Count, in the listing that follows, every line containing the word "Hfree". Give the number by itself.
━━ Provided entries ━━
Lemma Redeem_balanced granted m around clk req :
  rq_ReleaseArgon req = true -> (exists o, rq_AcquireArgon req = Some o /\ granted = if o is None then true else false) ->
  balanced granted true 0 (Redeem m around clk req).
Proof.
  intros Hr Ho. unfold Redeem. destruct (IsStatelessID _).
  - unfold redeem_stateless. destruct (parse_id _) as [i |]; [| done]. destruct (find_secret _ _) as [[secret retired] |]; [| done].
    destruct (admit_payload _ _ _ _) as [[p spec] |]; [| done].
    pose proof (spend_stateless_quiet around req p spec (statelessSolveFor secret (ps_payload i) (ps_solve i))) as Hq.
    destruct (rq_NoJS req).
    + destruct (negb _); [done |]. apply ask_nojs_balanced. by destruct (_ <? _).
    + destruct (bool_decide _); [apply ask_argon_balanced; [done | done |]; by destruct (negb _) |].
      destruct (_ <? _); [done | by apply quiet_balanced].
  - unfold redeem_stateful. destruct (negb _); [done |]. intros [[raw |] | e]; cbn; try done.
    destruct (decodeChallengeRecord raw) as [| [rec |]]; try done. unfold check_and_spend.
    destruct (negb _); [done |]. destruct (negb _); [done |]. destruct (_ && _); [done |]. destruct (resolved_ttls _ _) as [tokenTTL challengeTTL].
    pose proof (spend_quiet (clk 1%nat) req raw rec tokenTTL challengeTTL) as Hq. destruct (rq_NoJS req).
    + destruct (negb _); [done |]. apply ask_nojs_balanced. by destruct (_ <? _).
    + destruct (bool_decide _); [apply ask_argon_balanced; [done | done |]; by destruct (negb _) |].
      destruct (negb _); [done | by apply quiet_balanced].
Qed.
(** * Flight-extraction pipeline of [flight_search_automation.py]

    A shallow embedding of the [FlightScraper] class: the five field
    extractors, the mock catalogue, the selector loop of
    [_extract_flights_from_dom] and the fallback policy of [search_flights],
    followed by the properties of the pipeline; then the work of
    [_scrape_real_flights] on the open page and the endpoints of
    [flight_search_api.py] and [test_fastapi.py], which call
    [search_flights], with their properties.

    Python [str] values are sequences of Unicode code points; they are
    modelled as [list N].  Calls to the browser and to the clock are
    modelled in a state-and-exception monad over an abstract engine. *)

From Stdlib Require Import NArith String Ascii Lia.
From stdpp Require Import gmap list.
(** ** The search request and its outcome *)

(** X6. Every click on Search sends one request and shows one toast, and
    never touches the filters, the options or the stored rows.  A rejected
    request leaves the table and the chart as they were and shows the
    destructive "No Data Found" toast; a resolved one replaces the table by
    the result, also by an empty one, and shows "<n> records found." *)
Theorem search_outcomes
    (number : Type)
    (getData : jsstring → outcome (list (Explore.Row.t number)))
    (st : Explore.State number) :
  Explore.filters (Explore.handleSearch getData st) = Explore.filters st
  ∧ Explore.filterOptions (Explore.handleSearch getData st)
    = Explore.filterOptions st
  ∧ Explore.rawFilters (Explore.handleSearch getData st)
    = Explore.rawFilters st
  ∧ length (Explore.requests (Explore.handleSearch getData st))
    = S (length (Explore.requests st))
  ∧ (getData (Explore.search_url (Explore.filters st)) = Rejected →
     Explore.rows (Explore.handleSearch getData st) = Explore.rows st
     ∧ Explore.chartData (Explore.handleSearch getData st)
       = Explore.chartData st
     ∧ Explore.toasts (Explore.handleSearch getData st)
       = Explore.toasts st ++
           [{| title := lit "No Data Found";
               description := lit "No results for selected filters.";
               variant := Destructive |}])
  ∧ (∀ res : list (Explore.Row.t number),
        getData (Explore.search_url (Explore.filters st)) = Resolved res →
        Explore.rows (Explore.handleSearch getData st) = res
        ∧ Explore.toasts (Explore.handleSearch getData st)
          = Explore.toasts st ++
              [{| title := lit "Loaded";
                  description :=
                    lit (pretty (length res)) ++ lit " records found.";
                  variant := Default |}]).
Proof.
  unfold Explore.handleSearch.
  destruct (getData _) as [res|]; cbn;
    rewrite ?length_app; split_and!; try done; try (cbn; lia).
  intros res' [= <-]. done.
Qed.

(** The serializer never writes ["&"] or ["="] for a code unit. *)
Lemma keeps_not_separator (b : N) :
  URLSearchParams.keeps b = true → b ≠ 38%N ∧ b ≠ 61%N.
Proof. intros H. split; intros ->; vm_compute in H; discriminate. Qed.

Lemma hex_digit_not_separator (n : N) :
  URLSearchParams.hex_digit n ≠ 38%N ∧ URLSearchParams.hex_digit n ≠ 61%N.
Proof.
  unfold URLSearchParams.hex_digit.
  destruct (N.ltb_spec n 10); split; lia.
Qed.

Lemma encode_byte_no_separator (b c : N) :
  c ∈ URLSearchParams.encode_byte b → c ≠ 38%N ∧ c ≠ 61%N.
Proof.
  unfold URLSearchParams.encode_byte.
  destruct (URLSearchParams.keeps b) eqn:Hk.
  - intros ->%list_elem_of_singleton. by apply keeps_not_separator.
  - destruct (N.eqb_spec b 32).
    + intros ->%list_elem_of_singleton. vm_compute. split; discriminate.
    + change (lit "%") with [37%N]. cbn [app].
      intros Hc. repeat (apply elem_of_cons in Hc as [->|Hc]);
        [split; discriminate|apply hex_digit_not_separator..|].
      by apply elem_of_nil in Hc.
Qed.

Lemma elem_of_concat {A : Type} (x : A) (ls : list (list A)) :
  x ∈ concat ls ↔ ∃ l, x ∈ l ∧ l ∈ ls.
Proof.
  induction ls as [|l ls IH]; cbn [concat].
  - split; [by intros ?%elem_of_nil|]. by intros (l & _ & ?%elem_of_nil).
  - rewrite elem_of_app, IH. split.
    + intros [Hx|(l' & Hx & Hl')].
      * exists l. split; [done|left].
      * exists l'. split; [done|by right].
    + intros (l' & Hx & [->|Hl']%elem_of_cons); [by left|].
      right. by exists l'.
Qed.

Lemma encode_no_separator (s : jsstring) (c : N) :
  c ∈ URLSearchParams.encode s → c ≠ 38%N ∧ c ≠ 61%N.
Proof.
  unfold URLSearchParams.encode.
  intros (bs & Hc & Hbs)%elem_of_concat.
  apply list_elem_of_fmap in Hbs as (b & -> & _).
  by eapply encode_byte_no_separator.
Qed.

Lemma component_no_ampersand (kv : jsstring * jsstring) :
  38%N ∉ component kv.
Proof.
  unfold component. change (lit "=") with [61%N].
  rewrite !not_elem_of_app. split_and!.
  - intros H%encode_no_separator. by destruct H.
  - intros H%list_elem_of_singleton. discriminate.
  - intros H%encode_no_separator. by destruct H.
Qed.

(** Splitting a joined list at a separator unit its pieces do not hold
    gives the pieces back. *)
Lemma split_join_pieces (d : code_unit) (parts : list jsstring) :
  parts ≠ [] → Forall (λ p, d ∉ p) parts →
  split [d] (URLSearchParams.join [d] parts) = parts.
Proof.
  intros Hne Hfree. cbn [split].
  induction Hfree as [|p rest Hp Hrest IH]; [done|].
  destruct rest as [|q rest].
  - cbn [URLSearchParams.join]. by rewrite split_from_free.
  - change (URLSearchParams.join [d] (p :: q :: rest))
      with (p ++ d :: URLSearchParams.join [d] (q :: rest)).
    rewrite split_from_first by done. cbn [app]. f_equal. by apply IH.
Qed.

(** X7. The query string of a search cannot be confused by its values: cut
    at ["&"] it has exactly one component per filled-in field, in field
    order, and each component cut at ["="] is the encoded key and the
    encoded value; with no field filled in the request is ["/water-level?"]
    and nothing else. *)
Theorem search_query_components (f : Explore.Filters) :
  (Explore.search_params f ≠ [] →
   split (lit "&") (URLSearchParams.toString (Explore.search_params f))
   = component <$> Explore.search_params f)
  ∧ (∀ kv : jsstring * jsstring,
        split (lit "=") (component kv)
        = [URLSearchParams.encode kv.1; URLSearchParams.encode kv.2])
  ∧ (Explore.search_params f = [] ↔
     Explore.search_url f = lit "/water-level?").
Proof.
  split_and!.
  - intros Hne. change (lit "&") with [38%N].
    unfold URLSearchParams.toString.
    apply split_join_pieces.
    + by destruct (Explore.search_params f).
    + apply Forall_fmap, Forall_forall. intros kv _.
      apply component_no_ampersand.
  - intros kv. unfold component. change (lit "=") with [61%N]. cbn [split].
    change (URLSearchParams.encode kv.1 ++ [61%N] ++ URLSearchParams.encode kv.2)
      with (URLSearchParams.encode kv.1 ++ 61%N :: URLSearchParams.encode kv.2).
    rewrite split_from_first.
    + rewrite split_from_free; [done|].
      intros H%encode_no_separator. by destruct H.
    + intros H%encode_no_separator. by destruct H.
  - unfold Explore.search_url. split.
    + intros ->. reflexivity.
    + intros Heq.
      assert (URLSearchParams.toString (Explore.search_params f) = []) as H0.
      { apply (f_equal length) in Heq. rewrite length_app in Heq.
        apply nil_length_inv. lia. }
      destruct (Explore.search_params f) as [|kv qp]; [done|].
      exfalso. revert H0. unfold URLSearchParams.toString.
      rewrite fmap_cons. change (lit "=") with [61%N].
      destruct (_ <$> qp); cbn [URLSearchParams.join]; intros H0;
        apply (f_equal length) in H0; rewrite ?length_app in H0;
        cbn in H0; lia.
Qed.

(** A state name with ["&"] and ["="] in it, and a year. *)
Lemma search_query_components_witness :
  split (lit "&")
    (URLSearchParams.toString (Explore.search_params tricky_filters))
  = [lit "state=A%26B%3DC"; lit "year=2020"].
Proof.
  refine (proj1 (search_query_components tricky_filters) _).
  vm_compute. discriminate.
Defined.

(** A search that fails after one that succeeded. *)
Lemma search_outcomes_witness :
  Explore.rows
    (Explore.handleSearch (λ _, Rejected)
       (Explore.handleSearch (λ _, Resolved sorted_rows) (Explore.initial Z)))
  = sorted_rows.
Proof.
  refine (proj1 (proj1 (proj2 (proj2 (proj2 (proj2
    (search_outcomes Z (λ _, Rejected)
       (Explore.handleSearch (λ _, Resolved sorted_rows)
          (Explore.initial Z))))))) eq_refl)).
Defined.

Lemma keeps_ascii (c : N) : URLSearchParams.keeps c = true → (c < 128)%N.
Proof.
  unfold URLSearchParams.keeps.
  rewrite !orb_true_iff, !andb_true_iff, !N.leb_le, !N.eqb_eq. lia.
Qed.

Lemma scalar_values_verbatim (s : jsstring) :
  written_verbatim s → URLSearchParams.scalar_values s = s.
Proof.
  induction 1 as [|c s Hc%keeps_ascii _ IH]; [done|].
  cbn [URLSearchParams.scalar_values].
  unfold URLSearchParams.is_high_surrogate, URLSearchParams.is_low_surrogate.
  destruct (N.leb_spec 55296 c); [lia|].
  destruct (N.leb_spec 56320 c); [lia|].
  cbn. by rewrite IH.
Qed.

Lemma utf8_verbatim (s : jsstring) :
  written_verbatim s → concat (URLSearchParams.utf8 <$> s) = s.
Proof.
  induction 1 as [|c s Hc%keeps_ascii _ IH]; [done|].
  rewrite fmap_cons. cbn [concat]. rewrite IH.
  unfold URLSearchParams.utf8. destruct (N.ltb_spec c 128); [done|lia].
Qed.

Lemma encode_byte_verbatim (s : jsstring) :
  written_verbatim s → concat (URLSearchParams.encode_byte <$> s) = s.
Proof.
  induction 1 as [|c s Hc _ IH]; [done|].
  rewrite fmap_cons. cbn [concat]. rewrite IH.
  unfold URLSearchParams.encode_byte. by rewrite Hc.
Qed.

Lemma encode_verbatim (s : jsstring) :
  written_verbatim s → URLSearchParams.encode s = s.
Proof.
  intros H. unfold URLSearchParams.encode.
  by rewrite scalar_values_verbatim, utf8_verbatim, encode_byte_verbatim.
Qed.

(** X8. When every chosen value is made of ASCII letters, digits and
    [*-._] only (a year, a one-word name), the request carries the values as
    they are: it is ["/water-level?"] followed by the [key=value] pairs of the
    filled-in fields, joined by ["&"]. *)
Theorem search_url_verbatim (f : Explore.Filters) :
  Forall written_verbatim (snd <$> Explore.entries f) →
  Explore.search_url f
  = lit "/water-level?" ++
    URLSearchParams.join (lit "&")
      ((λ kv, kv.1 ++ lit "=" ++ kv.2) <$> Explore.search_params f).
Proof.
  intros Hv. unfold Explore.search_url, URLSearchParams.toString.
  do 2 f_equal. apply Forall_fmap_ext_1, Forall_forall.
  intros [k v]. unfold Explore.search_params.
  rewrite foldl_append_truthy, app_nil_l.
  intros [_ Hin]%list_elem_of_filter. cbn [fst snd].
  assert (written_verbatim v) as Hvv.
  { rewrite Forall_fmap, Forall_forall in Hv. apply (Hv _ Hin). }
  assert (written_verbatim k) as Hkv.
  { unfold Explore.entries in Hin.
    repeat (apply elem_of_cons in Hin as [[= -> _]|Hin];
            [by repeat constructor|]).
    by apply elem_of_nil in Hin. }
  by rewrite !encode_verbatim.
Qed.

(** State, district and year chosen. *)
Lemma search_url_verbatim_witness :
  Explore.search_url plain_filters
  = lit "/water-level?state=Gujarat&district=Mehsana&year=2020".
Proof.
  refine (search_url_verbatim plain_filters _).
  repeat constructor.
Defined.

(** ** The ask form: which questions are submitted *)

Lemma trim_start_nil_iff (s : jsstring) :
  trim_start s = [] ↔ Forall (λ c, is_whitespace c = true) s.
Proof.
  split; [|apply trim_start_blank].
  induction s as [|c s IH]; [constructor|].
  cbn [trim_start]. destruct (is_whitespace c) eqn:Hc; [|done].
  intros H. constructor; [done|by apply IH].
Qed.

Lemma trim_start_head (s r : jsstring) (c : code_unit) :
  trim_start s = c :: r → is_whitespace c = false.
Proof.
  induction s as [|d s IH]; [done|].
  cbn [trim_start]. destruct (is_whitespace d) eqn:Hd; [done|].
  by intros [= <- _].
Qed.

Lemma trim_nil_iff (q : jsstring) :
  trim q = [] ↔ Forall (λ c, is_whitespace c = true) q.
Proof.
  split; [|apply trim_blank].
  unfold trim, trim_end. intros H.
  apply (f_equal reverse) in H. rewrite reverse_involutive, reverse_nil in H.
  apply trim_start_nil_iff in H. rewrite Forall_reverse in H.
  apply trim_start_nil_iff.
  destruct (trim_start q) as [|c r] eqn:Hq; [done|].
  apply trim_start_head in Hq. apply Forall_cons in H as [Hc _]. congruence.
Qed.

Lemma handleSubmit_submitted
    (postData : Ask.Request → outcome (option Ask.Response))
    (st : Ask.State) :
  trim (Ask.query st) ≠ [] →
  ∃ reply : jsstring,
    reply ≠ []
    ∧ Ask.query (Ask.handleSubmit postData st) = []
    ∧ Ask.messages (Ask.handleSubmit postData st)
      = Ask.messages st ++ turn_messages (Ask.query st, reply)
    ∧ Ask.requests (Ask.handleSubmit postData st)
      = Ask.requests st ++ [turn_request (Ask.query st, reply)].
Proof.
  intros Hq. unfold Ask.handleSubmit.
  destruct (trim (Ask.query st)) as [|c q]; [done|]. cbn [truthy negb].
  destruct (postData _) as [response|].
  - exists (Ask.botReply response).
    split_and!; [apply botReply_displayable|done| |done].
    cbn. by rewrite <- app_assoc.
  - exists Ask.unreachable_reply. split_and!; [done..| |done].
    cbn. by rewrite <- app_assoc.
Qed.

(** X9. The form acts exactly on questions with a visible character: the
    handler leaves the state as it is if and only if every code unit of the
    question is white space; otherwise the question is sent and shown as
    typed, surrounding blanks included, and the input box is emptied. *)
Theorem submit_iff_visible_character
    (postData : Ask.Request → outcome (option Ask.Response))
    (st : Ask.State) :
  (Ask.handleSubmit postData st = st ↔
   Forall (λ c, is_whitespace c = true) (Ask.query st))
  ∧ (¬ Forall (λ c, is_whitespace c = true) (Ask.query st) →
     Ask.query (Ask.handleSubmit postData st) = []
     ∧ Ask.requests (Ask.handleSubmit postData st)
       = Ask.requests st ++
           [{| Ask.endpoint := lit "/ask_ai";
               Ask.body := {| Ask.body_query := Ask.query st;
                              Ask.k := 5 |} |}]
     ∧ Ask.messages (Ask.handleSubmit postData st) !! length (Ask.messages st)
       = Some {| Ask.type := Ask.user; Ask.content := Ask.query st |}).
Proof.
  split.
  - split.
    + intros Heq. apply trim_nil_iff.
      destruct (decide (trim (Ask.query st) = [])) as [|Hne]; [done|].
      destruct (handleSubmit_submitted postData st Hne)
        as (reply & _ & _ & Hm & _).
      rewrite Heq in Hm. apply (f_equal length) in Hm.
      rewrite length_app in Hm. cbn in Hm. lia.
    + intros Hb. unfold Ask.handleSubmit. by rewrite trim_blank.
  - intros Hv. rewrite <- trim_nil_iff in Hv.
    destruct (handleSubmit_submitted postData st Hv)
      as (reply & _ & Hq & Hm & Hr).
    split_and!; [done|done|].
    rewrite Hm. rewrite lookup_app_r by lia. by rewrite Nat.sub_diag.
Qed.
━━━
§ **Problem solution**: 2